The Sagrada Familia is the masterpiece of the architect, Antonio Gaudí, (in Catalan the building is called Temple Expiatori de la Sagrada Família). This architectural beauty that you can’t miss if you visit Barcelona belongs to the Catalan modernisme but combines others styles from different ages. This is because despite starting in 1882, it’s still under construction today.
The tragic death of Gaudí in 1926:
Antonio Gaudí was run over by a tram while he was enjoying one of his bohemian night walks through the city (on the way to the church of San Felip Neri). He was confused by a homeless due to his careless appearance and no one helped him at the time of the accident. He died days later because of his grave wounds.
After his death the temple has been postponed its completion. The destruction of the plans when the anarchists set fire to his study in 1936 and the complexity of Gaudí’s forms have made difficult to finish the Sagrada Familia. The construction of the building is still a great challenge even for the most advanced technologies after a century.

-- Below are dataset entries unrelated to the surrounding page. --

Definition phase_ok lg p : Prop :=
  match p with
  | Popped t | Evaluating t => ∀ n, fn t = Some n → buffer_of fs arr n = Ok (inputs t)
  | Calling t _ ins c => ∀ n, fn t = Some n →
      ∃ F, fs !! n = Some F ∧ buffer_of fs arr n = Ok (inputs t) ∧ call_pre_hooks F (inputs t) = Ok ins ∧ (n, ins) ∈ called_in g lg ∧ residual (apply F ins) c
  | Locking t outs => ∀ n, fn t = Some n → (n, outs) ∈ returned_in g lg ∧ ∀ i, (n, i) ∉ arr.*1
  | Delivering t rest => ∀ n, fn t = Some n →
      ∃ outs j, (n, outs) ∈ returned_in g lg ∧ rest = drop j (imap pair outs) ∧
        ∀ i, (n, i) ∈ arr.*1 ↔ i < j ∧ i < length outs ∧ is_Some (target fs (n, i))
  | _ => True
  end.
(** The function has given its outputs to its edges. *)
Definition is_done lg n : Prop :=
  runs (pinfo K) n = true →
  ∃ outs, (n, outs) ∈ returned_in g lg ∧ ∀ i, i < length outs → is_Some (target fs (n, i)) → (n, i) ∈ arr.*1.
(** The functions with an edge into a function that is called have returned before. *)
Definition ordered lg : Prop :=
  ∀ l1 n gm ins l2, lg = l1 ++ Called g n gm ins :: l2 → ∀ k, k ∈ edges_into fs R n → k.1 ∈ (returned_in g l1).*1.

Record task_ok G its lg : Prop := {
  o_keys : NoDup arr.*1;
  o_from k v : (k, v) ∈ arr → k.1 ∈ R ∧ is_Some (target fs k) ∧ ∃ outs, (k.1, outs) ∈ returned_in g lg ∧ outs !! k.2 = Some v;
  o_deps n : dependencies G !! n = entry (indeg n - come n);
  o_not_ready n :
    if executes (pinfo K) n && (0 <? come n) && (come n <? indeg n) then ∃ b, not_ready G !! n = Some b ∧ buffer_of fs arr n = Ok b
    else not_ready G !! n = None;
  o_active n : n ∈ omap active_fn its → started n;
  o_phases p : p ∈ its → phase_ok lg p;
  o_captured n : started n → n ∉ omap uncalled_fn its → ∃ b, buffer_of fs arr n = Ok b ∧ kept_captures n b (captured_vars G);
  o_uncaptured i : (∀ n c, n ∈ R → c ∈ captures_at (pinfo K) n → c.2 ≠ i) → captured_vars G !! i = replicate (pcount K) None !! i;
  o_done n : started n → n ∉ omap active_fn its → is_done lg n;
  o_called n : n ∈ (called_in g lg).*1 → started n;
  o_returned n outs : (n, outs) ∈ returned_in g lg → ∃ b ins, buffer_of fs arr n = Ok b ∧ (n, ins) ∈ called_in g lg ∧ evaluates fs n b ins outs;
  o_order : ordered lg
}.
End progress.

Definition no_error G its : Prop := has_error G = false ∧ count_if is_failing its = 0.
(** A failed task has its exception. *)
Definition error_known G : Prop := has_error G = true → is_Some (exception G).
Definition task_inv (g : nat) K G its lg : Prop :=
  task_base g K G its lg ∧ (no_error G its → ∃ arr, task_ok g K arr G its lg) ∧ error_known G.

(** *** All graph tasks of a state, and what they are for *)

(** Every edge leads to a function that is there. *)
Definition closed fs : Prop := ∀ h n, linked fs h n → is_Some (fs !! n).
Record engine_inv (Ks : nat → Pass) s : Prop := {
  e_closed : closed (functions s);
  e_queues : ready_queues s ≠ [];
  e_items p g : p ∈ items s → item_base p = Some g → g < next_task s;
  e_tasks g : is_Some (graph_tasks s !! g) → g < next_task s;
  e_log g : next_task s ≤ g → called_in g (log s) = [] ∧ returned_in g (log s) = [];
  e_inv g G : graph_tasks s !! g = Some G → pass_ok (Ks g) ∧ pfs (Ks g) ⊆ functions s ∧ task_inv g (Ks g) G (items_of g s) (log s)
}.
End spec.
Lemma ok_deliver arr G G' t f fs' i v rest0 rest lg new :
  fs ⊆ fs' → task_base g K G (Delivering t ((i, v) :: rest0) :: rest) lg → task_ok g K arr G (Delivering t ((i, v) :: rest0) :: rest) lg →
  fn t = Some f → delivered fs' g f i v G G' new → ∃ arr', task_ok g K arr' G' (Delivering t rest0 :: new ++ rest) lg.
Proof.
  intros Hs B I Hf Hd. destruct (front_phase _ _ _ _ _ I _ Hf) as (outs & j & Ho & Hj & Hk). apply drop_imap_cons in Hj as (<- & Hv & Hrest).
  assert (HfR : f ∈ R) by (by apply (front_started _ _ _ _ _ _ I)).
  assert (Htg : target fs' (f, i) = target fs (f, i)).
  { destruct (reached_live _ _ _ f (p_reached _ P) HfR) as [F HF]. by apply (target_mono _ _ _ F). }
  assert (Hnk : (f, i) ∉ arr.*1) by (rewrite Hk; lia).
  assert (Hlen : i < length outs) by (by eapply lookup_lt_Some).
  destruct (decide (is_Some (target fs (f, i)))) as [[[n k] Ht]|Hnone].
  2:{ exists arr. destruct Hd as [_|n k d deps Ht|n k d b Ht|n k d b Ht]; [|by rewrite <- Htg, Ht in Hnone; destruct Hnone..].
    apply (ok_phase arr G G (Delivering t ((i, v) :: rest0))); try done. intros n Hn. assert (n = f) as -> by congruence. exists outs, (S i). split_and!; [done..|].
    intros i'. rewrite Hk. destruct (decide (i' = i)) as [->|]; [naive_solver|]. intuition lia. }
  exists (arr ++ [((f, i), v)]).
  assert (Hphase : phase_ok g K (arr ++ [((f, i), v)]) lg (Delivering t rest0)).
  { intros n' Hn'. assert (n' = f) as -> by congruence. exists outs, (S i). split_and!; [done..|]. intros i'. rewrite fmap_app, elem_of_app, Hk. cbn.
    rewrite list_elem_of_singleton. destruct (decide (i' = i)) as [->|Hi']; [intuition eauto; lia|]. split; [|intuition lia].
    intros [?|[= ?]]; [intuition lia|done]. }
  pose proof (come_lt arr G _ rest lg f i n k I Ht Hnk HfR) as Hlt.
  assert (Hnb : ∀ N, fs !! n = Some N → new_buffer fs' n = new_buffer fs n) by (intros N HN; unfold new_buffer; by rewrite HN, (lookup_weaken _ _ _ _ HN Hs)).
  assert (HnR : n ∈ R) by (eapply reached_linked; [apply P|exact HfR|]; by exists i, k).
  destruct (reached_live _ _ _ n (p_reached _ P) HnR) as [N HN]. specialize (Hnb N HN).
  pose proof (o_deps _ _ _ _ _ _ I n) as Hdn. pose proof (o_not_ready _ _ _ _ _ _ I n) as Hnr.
  assert (Hbound : (Z.of_nat (indegree fs R n) < 2 ^ 31)%Z).
  { pose proof (p_bound _ P). pose proof (indegree_bound fs R n (proj1 (p_reached _ P)) (λ h, reached_live _ _ _ h (p_reached _ P))). lia. }
  assert (Hd1 : ∀ d, dependencies G !! n = Some d → d = Z.of_nat (indegree fs R n - length (arrivals fs arr n)) ∧ int32 (d - 1) = (d - 1)%Z).
  { intros d E. rewrite E in Hdn. unfold entry in Hdn. case_decide; [lia|]. injection Hdn as ->. split; [done|]. apply int32_small. lia. }
  assert (Hbuf : ∀ b, (not_ready G !! n = None → executes (pinfo K) n = true) → buffer_add k v (default (new_buffer fs' n) (not_ready G !! n)) = Ok b →
    executes (pinfo K) n = true ∧ buffer_of fs (arr ++ [((f, i), v)]) n = Ok b).
  { intros b He Hb. rewrite (buffer_of_snoc _ _ _ _ n k Ht). rewrite Hnb in Hb.
    destruct (not_ready G !! n) as [b0|] eqn:En; cbn in Hb.
    - destruct (executes (pinfo K) n) eqn:Ee; [|done]. split; [done|]. cbn [andb] in Hnr.
      destruct ((0 <? length (arrivals fs arr n)) && (length (arrivals fs arr n) <? indegree fs R n)); [|done].
      destruct Hnr as (b1 & [= <-] & ->). done.
    - rewrite (He eq_refl) in *. split; [done|]. cbn [andb] in Hnr.
      destruct (arrivals fs arr n) as [|a l] eqn:Ea; [unfold buffer_of; rewrite Ea; done|]. cbn [length] in *.
      rewrite (proj2 (Nat.ltb_lt (S (length l)) (indegree fs R n)) Hlt) in Hnr. cbn in Hnr. by destruct Hnr as (? & ? & _). }
  destruct Hd as [Ht'|n' k' d deps Ht' Hde -> Hno He|n' k' d b Ht' Hde Hz He Hb|n' k' d b Ht' Hde Hz He Hb]; rewrite Htg, Ht in Ht'; [done|..]; injection Ht' as <- <-;
    destruct (Hd1 d Hde) as [Hdd Hi32]; rewrite Hi32 in *; rewrite (b_info _ _ _ _ _ B) in He.
  - apply (ok_arrival arr G (Delivering t ((i, v) :: rest0)) rest lg f i v n k B I Ht Hnk HfR outs); try done; cbn [set_dependencies set_not_ready set_outstanding_tasks dependencies not_ready].
    + intros m Hm. case_decide; [by rewrite lookup_delete_ne|by rewrite lookup_insert_ne].
    + unfold entry. case_decide as Hz; [rewrite lookup_delete_eq, decide_True by lia; done|].
      rewrite lookup_insert_eq, decide_False by lia. f_equal. lia.
    + by rewrite He.
    + left. split; [done|]. by rewrite He.
  - destruct (Hbuf b He Hb) as [Hex Hbo].
    apply (ok_arrival arr G (Delivering t ((i, v) :: rest0)) rest lg f i v n k B I Ht Hnk HfR outs); try done; cbn [set_dependencies set_not_ready set_outstanding_tasks dependencies not_ready].
    + intros m Hm. by rewrite lookup_insert_ne.
    + unfold entry. rewrite lookup_insert_eq, decide_False by lia. f_equal. lia.
    + intros m Hm. by rewrite lookup_insert_ne.
    + rewrite Hex. rewrite (proj2 (Nat.ltb_lt _ _)) by lia. exists b. by rewrite lookup_insert_eq.
    + left. split; [done|]. intros _. lia.
  - destruct (Hbuf b He Hb) as [Hex Hbo].
    apply (ok_arrival arr G (Delivering t ((i, v) :: rest0)) rest lg f i v n k B I Ht Hnk HfR outs); try done; cbn [set_dependencies set_not_ready set_outstanding_tasks dependencies not_ready].
    + intros m Hm. by rewrite lookup_delete_ne.
    + unfold entry. rewrite lookup_delete_eq, decide_True by lia. done.
    + intros m Hm. by rewrite lookup_delete_ne.
    + rewrite Hex, (proj2 (Nat.ltb_ge _ _)) by lia. by rewrite lookup_delete_eq.
    + right. exists b. split_and!; [done..|lia|done].
Qed.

Gaudí was a genius also in the creation of his models. Look at the system he used to create the mock-up of the towers based on small sacs hanging from ropes. It’s an inverted model so you will have to look at the mirror placed above it to see the Sagrada Familia upright. Just amazing!

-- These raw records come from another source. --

(* ===== verification/EngineSteps.v ===== *)
(** * Every step of the engine is a turn of at most one graph task

    What each part of the engine does to the items and to the graph tasks of a state, and
    that the invariant of all graph tasks survives it.

    A step of the engine sets up a graph task, is a turn of one graph task, or changes
    owners and mutexes only; so all graph tasks keep their invariants. *)
From S2P Require Import Prelude CoreTypes AutogradEngine EngineGraph EngineSpec EngineTurns EngineProgress.
Local Open Scope nat_scope.
Local Open Scope list_scope.
#[local] Set Warnings "-clear-no-such-hyp".
Import Engine.

Section steps.
Context {T : Type} `{!Tensors T}.
Implicit Types (fs : gmap ptr (Function (T:=T))) (f n m h : ptr) (G : GraphTask (T:=T)) (p : Phase (T:=T)) (s : State (T:=T)).
Implicit Types (its : list (Phase (T:=T))) (t : FunctionTask (T:=T)) (lg evs : list (event (T:=T))) (ins outs : list (variable (T:=T))) (K : Pass (T:=T)).

(** ** Queues and frames *)
Lemma concat_insert {A} (l : list (list A)) i x y : l !! i = Some x → concat l ≡ₚ x ++ concat (delete i l) ∧ concat (<[i := y]> l) ≡ₚ y ++ concat (delete i l).
Proof.
  revert i. induction l as [|z l IH]; intros i Hi; [done|]. destruct i as [|i]; cbn in *; [injection Hi as ->; done|].
  destruct (IH i Hi) as [E1 E2]. change (list_delete i l) with (delete i l). change (list_insert i y l) with (<[i := y]> l). split.
  - rewrite E1 at 1. apply Permutation_app_swap_app.
  - rewrite E2. apply Permutation_app_swap_app.
Qed.

Lemma items_thread queues ths w (th th' : Thread (T:=T)) : ths !! w = Some th →
  items_in queues ths ≡ₚ busy_in (frames th) ++ items_in queues (delete w ths) ∧
  items_in queues (<[w := th']> ths) ≡ₚ busy_in (frames th') ++ items_in queues (delete w ths).
Proof.
  intros Hw. unfold items_in. destruct (concat_insert (busy_in <$> (frames <$> ths)) w (busy_in (frames th)) (busy_in (frames th'))) as [E1 E2].
  { by rewrite !list_lookup_fmap, Hw. }
  rewrite list_fmap_insert, list_fmap_insert, E1, E2, <- !list_fmap_delete. split; apply Permutation_app_swap_app.
Qed.
Lemma items_push queues (ths : list (Thread (T:=T))) q t : q < length queues →
  items_in (alter (λ heap, heap ++ [t]) q queues) ths ≡ₚ Popped t :: items_in queues ths.
Proof.
  intros Hq. apply lookup_lt_is_Some in Hq as [heap Hh]. unfold items_in.
  assert (alter (λ heap, heap ++ [t]) q queues = <[q := heap ++ [t]]> queues) as ->.
  { apply list_eq. intros i. rewrite list_lookup_alter, list_lookup_insert. pose proof (lookup_lt_Some _ _ _ Hh). case_decide as Hi; [subst i|].
    - rewrite Hh, decide_True by done. done.
    - rewrite decide_False by (by intros [? _]). done. }
  destruct (concat_insert queues q heap (heap ++ [t]) Hh) as [E1 E2]. rewrite E1, E2, !fmap_app. cbn.
  rewrite <- !app_assoc. cbn. rewrite <- Permutation_middle. done.
Qed.
Lemma items_pop queues (ths : list (Thread (T:=T))) q heap pick t : queues !! q = Some heap → heap !! pick = Some t →
  items_in queues ths ≡ₚ Popped t :: items_in (<[q := delete pick heap]> queues) ths.
Proof.
  intros Hq Hp. unfold items_in. destruct (concat_insert queues q heap (delete pick heap) Hq) as [E1 E2].
  rewrite E1, E2, !fmap_app, (delete_Permutation heap pick t Hp) at 1. cbn. by rewrite <- !app_assoc.
Qed.
Lemma items_busy queues (ths : list (Thread (T:=T))) p : p ∈ items_in queues ths → is_Some (phase_task p).
Proof.
  unfold items_in. rewrite elem_of_app, list_elem_of_fmap. intros [(t & -> & _)|Hp]; [by exists t|].
  apply list_elem_of_In, in_concat in Hp as (l & Hl & Hp). apply list_elem_of_In in Hl. apply list_elem_of_fmap in Hl as (fr & -> & _).
  unfold busy_in in Hp. apply filter_In in Hp as [_ Hp]. unfold busy in Hp. by destruct (phase_task p).
Qed.

(** ** Calls that return *)
Lemma deref_task_Ok g s G s' : deref_task g s = (Ok G, s') → graph_tasks s !! g = Some G ∧ s' = s.
Proof. unfold deref_task. by destruct (graph_tasks s !! g); intros [= -> ->]. Qed.
Lemma deref_function_Ok f s (F : Function) s' : deref_function f s = (Ok F, s') → functions s !! f = Some F ∧ s' = s.
Proof. unfold deref_function. by destruct (functions s !! f); intros [= -> ->]. Qed.
Lemma update_task_Ok g (k : GraphTask → GraphTask) s u s' : update_task g k s = (Ok u, s') →
  ∃ G, graph_tasks s !! g = Some G ∧ s' = with_graph_tasks (<[g := k G]> (graph_tasks s)) s.
Proof. unfold update_task. rewrite SE_bind_Ok. intros (G & s1 & (H & ->)%deref_task_Ok & [= _ <-]). eauto. Qed.
Lemma lift_Ok {A} (o : outcome A) s a s' : lift (S:=State (T:=T)) o s = (Ok a, s') → o = Ok a ∧ s' = s.
Proof. by intros [= -> ->]. Qed.
Lemma ready_queue_by_index_Ok z s q s' : ready_queue_by_index z s = (Ok q, s') → q < length (ready_queues s) ∧ s' = s.
Proof.
  unfold ready_queue_by_index. rewrite SE_bind_Ok. intros (s0 & s1 & [= <- <-] & H).
  destruct ((0 <=? z + 1)%Z && (Z.to_nat (z + 1) <? length (ready_queues s))) eqn:E; [|done].
  injection H as <- <-. apply andb_true_iff in E as [_ E]. split; [by apply Nat.ltb_lt|done].
Qed.
Lemma ready_queue_Ok d s q s' : ready_queue d s = (Ok q, s') → q < length (ready_queues s) ∧ s' = s.
Proof. unfold ready_queue. case_decide; apply ready_queue_by_index_Ok. Qed.
Lemma push_Ok q t s u s' : push q t s = (Ok u, s') → ∃ G, graph_tasks s !! base t = Some G ∧
  s' = with_ready_queues (alter (λ heap, heap ++ [t]) q (ready_queues s))
         (with_graph_tasks (<[base t := set_outstanding_tasks (uint64 (outstanding_tasks G + 1)) G]> (graph_tasks s)) s).
Proof. unfold push. rewrite SE_bind_Ok. intros (? & s1 & (G & HG & ->)%update_task_Ok & [= _ <-]). eauto. Qed.
Lemma try_Ok {A} (m : M A) s r s' : try_ m s = (Ok r, s') →
  match r with Ok a => m s = (Ok a, s') | Throw e => m s = (Throw e, s') ∧ fatal e = false end.
Proof. unfold try_. destruct (m s) as [[a|e] s1]; [by intros [= <- <-]|]. destruct (fatal e) eqn:E; [done|]. by intros [= <- <-]. Qed.

Lemma SE_bind_Throw {A B} (m : M A) (k : A → M B) s e s' :
  (m ≫= k) s = (Throw e, s') ↔ m s = (Throw e, s') ∨ ∃ a s1, m s = (Ok a, s1) ∧ k a s1 = (Throw e, s').
Proof.
  unfold mbind, SE_bind. destruct (m s) as [[a|e'] s1]; split; [by right; eauto|by intros [[=]|(? & ? & [= <- <-] & ?)]|by intros [= -> ->]; left|].
  by intros [[= -> ->]|(? & ? & [=] & ?)].
Qed.
Lemma ret_Ok {A} (a : A) s b s' : mret (M:=M) a s = (Ok b, s') → b = a ∧ s' = s.
Proof. by intros [= -> ->]. Qed.
Lemma get_Ok s a s' : get s = (Ok a, s') → a = s ∧ s' = s.
Proof. by intros [= -> ->]. Qed.
Lemma modify_Ok (k : State → State) s u s' : modify k s = (Ok u, s') → s' = k s.
Proof. by intros [= _ <-]. Qed.
Lemma emit_Ok e s u s' : emit e s = (Ok u, s') → s' = with_log (log s ++ [e]) s.
Proof. by intros [= _ <-]. Qed.
Lemma set_frames_Ok w c fr s u s' : set_frames w c fr s = (Ok u, s') → s' = with_threads (<[w := mkThread fr c]> (threads s)) s.
Proof. by intros [= _ <-]. Qed.
End steps.

(** Takes a call that returns apart. *)
Ltac run_step :=
  match goal with
  | H : (_ ≫= _) _ = (Ok _, _) |- _ => apply SE_bind_Ok in H as (? & ? & ? & ?)
  | H : deref_task _ _ = (Ok _, _) |- _ => apply deref_task_Ok in H as [? ->]
  | H : deref_function _ _ = (Ok _, _) |- _ => apply deref_function_Ok in H as [? ->]
  | H : update_task _ _ _ = (Ok _, _) |- _ => apply update_task_Ok in H as (? & ? & ->)
  | H : lift _ _ = (Ok _, _) |- _ => apply lift_Ok in H as [? ->]
  | H : ready_queue _ _ = (Ok _, _) |- _ => apply ready_queue_Ok in H as [? ->]
  | H : ready_queue_by_index _ _ = (Ok _, _) |- _ => apply ready_queue_by_index_Ok in H as [? ->]
  | H : push _ _ _ = (Ok _, _) |- _ => apply push_Ok in H as (? & ? & ->)
  | H : try_ _ _ = (Ok _, _) |- _ => apply try_Ok in H
  | H : get _ = (Ok _, _) |- _ => apply get_Ok in H as [-> ->]
  | H : @mret _ _ _ _ _ = (Ok _, _) |- _ =>
      let E := fresh in apply ret_Ok in H as [E ->]; match type of E with ?x = _ => tryif is_var x then subst x else idtac end
  | H : modify _ _ = (Ok _, _) |- _ => apply modify_Ok in H as ->
  | H : emit _ _ = (Ok _, _) |- _ => apply emit_Ok in H as ->
  | H : goto _ _ _ _ _ _ = (Ok _, _) |- _ => apply set_frames_Ok in H as ->
  | H : goto_with _ _ _ _ _ _ = (Ok _, _) |- _ => apply set_frames_Ok in H as ->
  | H : set_frames _ _ _ _ = (Ok _, _) |- _ => apply set_frames_Ok in H as ->
  | H : @mthrow _ _ _ _ _ _ = (Ok _, _) |- _ => discriminate H
  | H : (Throw _, _) = (Ok _, _) |- _ => discriminate H
  end.
Ltac run := cbn beta in *; repeat run_step; cbn [functions graph_tasks next_task ready_queues threads callers log with_functions with_graph_tasks
  with_next_task with_ready_queues with_threads with_callers with_log] in *.

Section advance.
Context {T : Type} `{!Tensors T}.
Implicit Types (fs : gmap ptr (Function (T:=T))) (f n m h : ptr) (G : GraphTask (T:=T)) (p : Phase (T:=T)) (s : State (T:=T)).
Implicit Types (its : list (Phase (T:=T))) (t : FunctionTask (T:=T)) (lg evs : list (event (T:=T))) (ins outs : list (variable (T:=T))) (K : Pass (T:=T)).

(** ** The parts of [evaluate_function] *)
Lemma insert_same g G s : graph_tasks s !! g = Some G → with_graph_tasks (<[g := G]> (graph_tasks s)) s = s.
Proof. intros E. unfold with_graph_tasks. rewrite insert_id by done. by destruct s. Qed.

Lemma index_Ok {A} (l : list A) i x : index l i = Ok x → l !! i = Some x.
Proof. unfold index. destruct (l !! i); [by intros [= ->]|done]. Qed.
Lemma index_fatal {A} (l : list A) i e : index l i = Throw e → fatal e = true.
Proof. unfold index. destruct (l !! i); [done|by intros [= <-]]. Qed.
Lemma capture_run g cs (b : InputBuffer) s G s' :
  graph_tasks s !! g = Some G → foreach cs (capture_one g b) s = (Ok tt, s') →
  ∃ vars, capture_vars cs b (captured_vars G) = Some vars ∧ s' = with_graph_tasks (<[g := set_captured_vars vars G]> (graph_tasks s)) s.
Proof.
  revert s G. induction cs as [|c cs IH]; intros s G HG H; cbn [foreach] in H.
  - run. exists (captured_vars G). split; [done|]. destruct G. symmetry. by apply insert_same.
  - apply SE_bind_Ok in H as (? & s1 & Hc & H). unfold capture_one in Hc. run. simplify_eq.
    match goal with Hv : index _ c.1 = Ok ?v, Ho : index _ c.2 = Ok _ |- _ => rename v into v0; apply index_Ok in Hv, Ho end.
    apply (IH _ (set_captured_vars (<[c.2 := v0]> (captured_vars G)) G)) in H as (vars & Hv' & ->); [|cbn; by rewrite lookup_insert_eq].
    exists vars. split; [cbn; by simplify_option_eq|]. cbn. by rewrite insert_insert_eq.
Qed.
Lemma capture_throws g cs (b : InputBuffer) s e s' : foreach cs (capture_one g b) s = (Throw e, s') → fatal e = true.
Proof.
  revert s. induction cs as [|c cs IH]; intros s H; [done|]. cbn [foreach] in H. apply SE_bind_Throw in H as [H|(? & s1 & _ & H)]; [|by eapply IH].
  unfold capture_one, update_task in H. apply SE_bind_Throw in H as [H|(v & s1 & Hv & H)].
  { injection H as H _. by apply index_fatal in H. }
  run. apply SE_bind_Throw in H as [H|(G & s1 & HG & H)].
  { unfold deref_task in H. destruct (graph_tasks s !! g); [done|]. by injection H as <- _. }
  run. apply SE_bind_Throw in H as [H|(old & s1 & Ho & H)].
  { injection H as H _. by apply index_fatal in H. }
  run. apply SE_bind_Throw in H as [H|(G' & s1 & HG' & H)]; [|by run].
  unfold deref_task in H. by simplify_option_eq.
Qed.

Gaudí dedicated his life to this Church, now a jewel of the city, revered and admired by locals and visitors. The exterior becomes a puzzle of infinite creativity where the artist gave free rein to his imagination.
- During the life of Gaudí only completed the crypt, the apse and, partially, the Nativity Façade.
- At his death took over the construction his assistant, Domènec Sugrañes. Later, it has been under the direction of several architects, being Jordi Faulí i Oller director of the works since 2012.
The sculptural decoration doesn’t miss a single detail thanks to Llorenç and Joan Matamala, Carles Mani, Jaume Busquets, Joaquim Ros i Bofarull, Etsuro Sotoo and Josep Maria Subirachs.
The three faces of the Sagrada Familia:
The Nativity Façade:
This façade is dedicated to the Nativity of Christ and transmits that splendor and life with a very carefully ornamentation. More human and familiar than the others two faces.
The façade is divided into three archivolts, which have three porticoes dedicated to the theological virtues: Hope, Faith and Charity, with the Gate of Jesus and the Tree of Life.
The artist Etsuro Sotoo was the last one to work on this façade (finished in 2000). Don’t miss his sculptures of animals embedded throughout the façade. Turtles, snakes and worms run through the palm leaves at the entrance doors as if Gaudí wanted to leave the real nature printed on his temple forever. Find these animals!
The Passion Façade:
It’s more austere and simple than the others façades because the artist wanted to reflect the suffering of Jesus during the Crucifixion. Don’t miss the nakedness of the stone to give it appearance of bones of skeleton to the columns. One fact that could also influence was that Gaudí designed it during a period of illness “fevers of Malta” in which it retired to Puigcerdà, in 1911.
Please, stand in front of this doors for a couple minutes! The dramatic load it offers to those who know how to interpret its architecture is impressive. Gaudí himself described his conception of the Passion Façade:
“Someone will find this door too extravagant; But I would like you to be afraid, and to achieve it I will not spare the chiaroscuro, the incoming and outgoing motives, all that is more gloomy. Moreover, I am willing to sacrifice the same construction, to break arches and to cut columns to give an idea of the bloody Sacrifice”.
Josep Maria Subirachs was the artist who continued his work between 1987 and 2009. Check their amazing bronze doors at the southwest!
The façade is supported by six large inclined columns, on which there is a pyramidal form with 18 more columns in the form of bone and finished off by a great cross with a crown of thorns.
The towers are dedicated to the apostles St. James the Less, St. Thomas, St. Philip and St. Bartholomew.
The Passion Façade also has three porticos dedicated to Faith, Hope and Charity.
The Gloria Façade:
The works began in 2002. The main façade, much larger and monumental than the rest, will represent Death, Judgment, Glory and even Hell. Through it we will access the central nave of the temple.
Conscious that he wasn’t going to have time to build it, Gaudí left the sketches made so that his successors could finish the work:
“The fragment of the model of the bell towers on the main façade will not complete or develop. I have decided to leave it only programmed for another generation to collaborate in the temple, as is repeatedly seen in the history of cathedrals, whose façades are not only of other authors but also of other styles”.
The decoration represents: demons, idols, false gods, heresy and schisms Purgatory and death.
The porch will have seven great columns dedicated to the seven gifts of the Holy Spirit; in its bases will appear the seven deadly sins, and in the capitals the seven virtues.
Between 2008 and 2012 the doors of the Gloria façade were installed, made in bronze by Subirachs with the inscriptions of the Padre Nuestro.
If the exterior of the building is spectacular, we recommend you to discover the wonders that hide its interior. Simply a travel to another world!